I use to have a go to guy for working on these ceilings but last time I needed him I found out he died. That right, he died. I didn't realize I should have asked him to leave me his ceiling brushes in his will. The last guy I got wasn't half as good at matching and blending in as my original (now dead) guy. 
Anyway I hope she posts some pictures when she gets it done.


----------



## moore

I cannot believe it . Your still not finished with that ceiling.
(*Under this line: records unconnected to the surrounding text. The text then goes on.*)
(* ===== verification/ScaleOutProofs.v ===== *)
(** * Scale-out

    Each new shard gets its share: from any in-memory cluster that covers the
    keyspace, filling a shard ends with exactly [TotalSlots / shards] slots on
    its primary and no slot lost.  [ScaleUp] has the whole pass, and what it does
    to the shards that give. *)

From S2P Require Import Prelude GoStrings Cluster Slots Topology API ResourceBuilders.
From S2P Require Import ResourceProofs Platform Controller Reconcile Fake FakeProofs TestBed.
From S2P Require Import StatusProofs ScaleInProofs SlotMover.
Local Open Scope string_scope.
Local Open Scope list_scope.
Local Open Scope Z_scope.

Lemma byID_view_eq f : fake_inv f → byID (Fake.view f) = f.
Proof. intros Hf. apply map_eq. intros k. by apply byID_view. Qed.

Lemma assigned_nonneg f : fake_inv f → 0 ≤ Fake.assignedSlots f.
Proof.
  intros Hf. apply sumZ_nonneg. intros x ([k n] & -> & Hin%elem_of_map_to_list)%list_elem_of_fmap.
  apply (ok_count _ _ (Hf _ _ Hin)).
Qed.

(** Assigned slots are owned by a primary. *)
Lemma some_owner f : fake_inv f → 0 < Fake.assignedSlots f → ∃ k m, f !! k = Some m ∧ IsPrimary m = true ∧ 0 < SlotCount m.
Proof.
  intros Hf Hlt.
  destruct (decide (Exists (λ p : string * NodeInfo, 0 < SlotCount p.2) (map_to_list f))) as [He|He].
  - apply Exists_exists in He as ([k m] & Hk%elem_of_map_to_list & Hpos). simpl in Hpos.
    exists k, m. split_and!; [done| |done]. destruct (IsPrimary m) eqn:Ep; [done|].
    rewrite (SlotCount_replica f k m) in Hpos; [lia|done..].
  - exfalso. assert (Fake.assignedSlots f = 0); [|lia]. apply sumZ_map_zero.
    intros [k m] Hin. simpl. assert (¬ 0 < SlotCount m) as Hz.
    { intros Hpos. apply He, Exists_exists. by exists (k, m). }
    apply elem_of_map_to_list in Hin. pose proof (ok_count _ _ (Hf _ _ Hin)). lia.
Qed.

(** If not all slots are on [id], another primary owns some. *)
Lemma other_owner f id n :
  fake_inv f → f !! id = Some n → SlotCount n < Fake.assignedSlots f →
  ∃ k m, k ≠ id ∧ f !! k = Some m ∧ IsPrimary m = true ∧ 0 < SlotCount m.
Proof.
  intros Hf Hn Hlt. rewrite (assigned_delete f id n Hn) in Hlt.
  destruct (some_owner (delete id f)) as (k & m & [Hne Hk]%lookup_delete_Some & Hp & Hpos); [|lia|by exists k, m].
  by apply map_Forall_delete.
Qed.

(** ** The in-memory cluster is a slot mover *)

(** A covered cluster in which [id] is a node. *)
Definition fillable (id : string) (f : gmap string NodeInfo) : Prop :=
  fake_inv f ∧ Fake.assignedSlots f = TotalSlots ∧ is_Some (f !! id) ∧ id ≠ "" ∧
  (∀ n, f !! "" = Some n → SlotCount n = 0).

Record fakeKeeps (f : gmap string NodeInfo) (L : ledger) : Prop := {
  fk_inv : fake_inv f;
  fk_covered : Fake.assignedSlots f = TotalSlots;
  fk_anonymous : L "" = 0;
  fk_count id : L id = Fake.countAt id f
}.

Lemma fakeKeeps_balanced f L : fakeKeeps f L → balanced L.
Proof.
  intros [Hf Hc Ha HL].
  assert (∀ id n, f !! id = Some n → L id = SlotCount n) as Hat by (intros id n Hn; rewrite HL; unfold Fake.countAt; by rewrite Hn).
  assert (∀ id, f !! id = None → L id = 0) as Hnone by (intros id Hn; rewrite HL; unfold Fake.countAt; by rewrite Hn).
  constructor; [|done|].
  - intros id. destruct (f !! id) as [n|] eqn:E; [rewrite (Hat id n E); apply (Hf _ _ E)|by rewrite Hnone].
  - intros id Hlt. destruct (f !! id) as [n|] eqn:E.
    + destruct (other_owner f id n Hf E) as (o & m & Hne & Hm & _ & Hpos); [rewrite <- (Hat id n E); lia|].
      exists o. split; [done|]. by rewrite (Hat o m Hm).
    + destruct (some_owner f Hf) as (o & m & Hm & _ & Hpos); [rewrite Hc; done|]. exists o. split; [congruence|]. by rewrite (Hat o m Hm).
Qed.

#[export, refine] Instance Fake_SlotMover seed : SlotMover (gmap string NodeInfo) seed := {|
  keeps := fakeKeeps;
  target f id := is_Some (f !! id) ∧ id ≠ "";
  steady f f' := dom f' = dom f
|}.
Proof.
  - split; [done|]. intros f1 f2 f3 E1 E2. congruence.
  - intros f f' id E [Hid ?]. split; [|done]. apply elem_of_dom. rewrite E. by apply elem_of_dom.
  - apply fakeKeeps_balanced.
  - intros f L id [_ _ Ha HL] Hpos. split; [|intros ->; lia]. rewrite HL in Hpos. unfold Fake.countAt in Hpos.
    destruct (f !! id); [by eexists|done].
  - intros f L [Hf _ _ HL]. exists (Fake.view f). split; [done|]. unfold reports. rewrite byID_view_eq by done. split.
    + intros id. by rewrite HL.
    + intros id n. by apply SlotCount_replica.
  - intros f L from to n [Hf Hc Ha HL] Hne Hpos [[tn Ht] Hto] Hn. rewrite HL in Hpos |- *. unfold Fake.countAt in *.
    destruct (f !! from) as [fn|] eqn:Ef; [|done]. simpl in *.
    destruct (MoveSlots_effect f seed from to n fn tn Hf Hn Ef Ht) as (f' & E & Hcov & Hcnt & Hrest & Hdom & _).
    destruct (Hcnt Hne) as [Hfrom Hto']. exists f'. split; [done|]. split.
    + constructor; [by eapply fake_inv_MoveSlots|congruence|..].
      * unfold moveCount. rewrite decide_False by done. destruct (decide (_ = from)) as [<-|]; [|done].
        rewrite HL in Ha. unfold Fake.countAt in Ha. rewrite Ef in Ha. simpl in Ha. lia.
      * intros id. unfold moveCount. destruct (decide (id = to)) as [->|Hit].
        { rewrite Hto', HL. unfold Fake.countAt. by rewrite Ht. }
        destruct (decide (id = from)) as [->|Hif]; [rewrite Hfrom, HL; unfold Fake.countAt; by rewrite Ef|].
        rewrite HL. unfold Fake.countAt. by rewrite Hrest.
    + done.
Defined.

Lemma fillable_keeps id f : fillable id f → fakeKeeps f (λ id, Fake.countAt id f).
Proof.
  intros (Hf & Hc & _ & _ & He). constructor; [done..| |done]. unfold Fake.countAt.
  destruct (f !! "") as [n|] eqn:E; [by apply He|done].
Qed.

(** Filling a new shard gives it its share.  From any cluster that covers
    the keyspace and knows the new shard's pod, [fillShard] succeeds within its
    fuel and leaves exactly [share] slots on the new primary (or what it had, if
    more), the keyspace covered, and the API server untouched. *)
Theorem fill_shard_reaches_share (cr : ValkeyCluster) (i share : Z) (k : KubeWorld) (f : gmap string NodeInfo) :
  0 ≤ share ≤ TotalSlots → fillable (PodFQDN cr i 0) f →
  ∃ f', fillShard cr share i (k, f) = Some (Ok tt, (k, f')) ∧
    Fake.countAt (PodFQDN cr i 0) f' = Z.max share (Fake.countAt (PodFQDN cr i 0) f) ∧
    Fake.assignedSlots f' = TotalSlots ∧ fake_inv f'.
Proof.
  intros Hshare Hf. pose proof Hf as (Hinv & _ & [n Hn] & Hid & _).
  destruct (fillShard_fills cr i (PodFQDN cr i 0) share k Hshare f (λ id, Fake.countAt id f))
    as (f' & L' & E & [Hf' Hc' _ HL'] & Hmax & _).
  - by apply (fillable_keeps (PodFQDN cr i 0)).
  - split; [by eexists|done].
  - done.
  - simpl. unfold Fake.MyID, Fake.ensure. simpl. rewrite Hn, Hn. simpl. by rewrite (ok_id _ _ (Hinv _ _ Hn)).
  - exists f'. by rewrite <- HL'.
Qed.

(** The formed cluster of three shards, joined by the pods of two more. *)
Definition crFive : ValkeyCluster := sampleCR "demo" 5 1.
Definition threeShards : gmap string NodeInfo :=
  worldAfter (formCluster (sampleCR "demo" 3 1)) Fake.NewFake.
Definition joined : gmap string NodeInfo := worldAfter (Meet (seed crFive) (endpoint crFive 3 0)) threeShards.

Lemma joined_fillable : fillable (PodFQDN crFive 3 0) joined.
Proof.
  split_and!.
  - assert (map_Forall (λ k n, nID n = k ∧ nHost n = k ∧ 0 ≤ SlotCount n ∧
      (nSlots n = [] ∨ IsPrimary n = true)) joined) as H by (apply (bool_decide_unpack _); by vm_compute).
    intros k n Hk. destruct (H k n Hk) as (? & ? & ? & Hp). constructor; [done..|].
    intros E. destruct Hp; congruence.
  - by vm_compute.
  - apply (bool_decide_unpack _). by vm_compute.
  - discriminate.
  - intros n H. exfalso. revert H. by vm_compute.
Qed.

Lemma fill_shard_reaches_share_witness :
  ∃ f', fillShard crFive 3276 3 (emptyKube, joined) = Some (Ok tt, (emptyKube, f')) ∧
    Fake.countAt (PodFQDN crFive 3 0) f' = 3276 ∧
    Fake.assignedSlots f' = TotalSlots ∧ fake_inv f'.
Proof.
  apply (fill_shard_reaches_share crFive 3 3276 emptyKube joined); [|apply joined_fillable].
  split; discriminate.
Defined.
POST # 45!!


----------



## wallman

Checkers said:


> How do I become a "Senior Tech?"


I THINK SHE WAS TALKIN ABOUT A MEXICAN!!!! SENIOR , HA.. GOTTA LOVIT !!!:yes:


----------



## wallman

catzcar said:


> *Hello, *
> 
> *I had to have all my hot and cold water pipes replaced and am now having trouble figuring out what type of brush or tool was used to stipple my ceilings. The drywall guys have done a great job and if I could leave my ceiling smooth it would be great, but this is just areas of ceiling that need to match the old ceiling.*
> 
> *The house is 18 yrs old and my drywall guys are even having trouble figuring it out, the regular brush doesn't match the current pattern. They are trying to figure it out and so am I. They've tried a regular stipple brush, smashed down, a shag brush and no luck. The Shag kind of looked like the old texture, but the outside edge of the circle wasn't rounded off. *
> 
> *Please if anyone is familer with the patten in my photo link below I would appreacate the help..The whole thing has been a long almost month long process, I need this to be over soon. Photos below..*
> 
> *http://www.flickr.com/photos/[email protected]/?saved=1*
> 
> 
> *Thank you for any and all info. Debbie*


I saw was about 4 pages on this...WOW!!!! Stipple texture , yes you need someone that Specializes in Drywall repair and textures.. not just a Drywall guy,there is a Difference!! first problem is when that texture was " IN" guy's cut there brushes to think they had a corner market on matching!! or there so called trade mark. there has been a lot of input said. this texture can be matched close if you have the knowledge ,zero nap roller, the texmaster brush you have can work,but most important is the mud you texture with!!! then consistancy. roll and stomp leave enuff gap like your brush is 10 inches, then angle your brush and go around edges!!! it's all in the wrist.. HA next post i will tell you were to send my check!!! P.S I hate D I Y means DONE IMPROPERLY YOURSELF, Good luck


----------



## catzcar

*Ksqd*

I hope your a "PRO" drywall guy, cause as you can see most on here are rude and have no intent on helping, just belittling. I didn't intend to post on here, but some ask for after photo and I saw they didn't seem to help you with your question. Not sure what makes a "pro" unless its a high level of rudeness, because as my husband, adult son and friends said since "we" figured it out and did what the "pros" on here couldn't do, we are the "pros" but NO thanks to that. I like to think I treat others as I want to be treated, and I couldn't treat others the way most treated me on here. So may think I'm being sensitive, NOPE not being sensitive at all, if you knew me, you'd know I have a thick skin just don't believe in being rude to others. I had no ideal this was for the "pros" when I first posted, someone could have just kindly told me and I would never have posted again. 
I do thank the few that tried to help, Slim you were helpful and encouraging, but sadly no plastic was involved . 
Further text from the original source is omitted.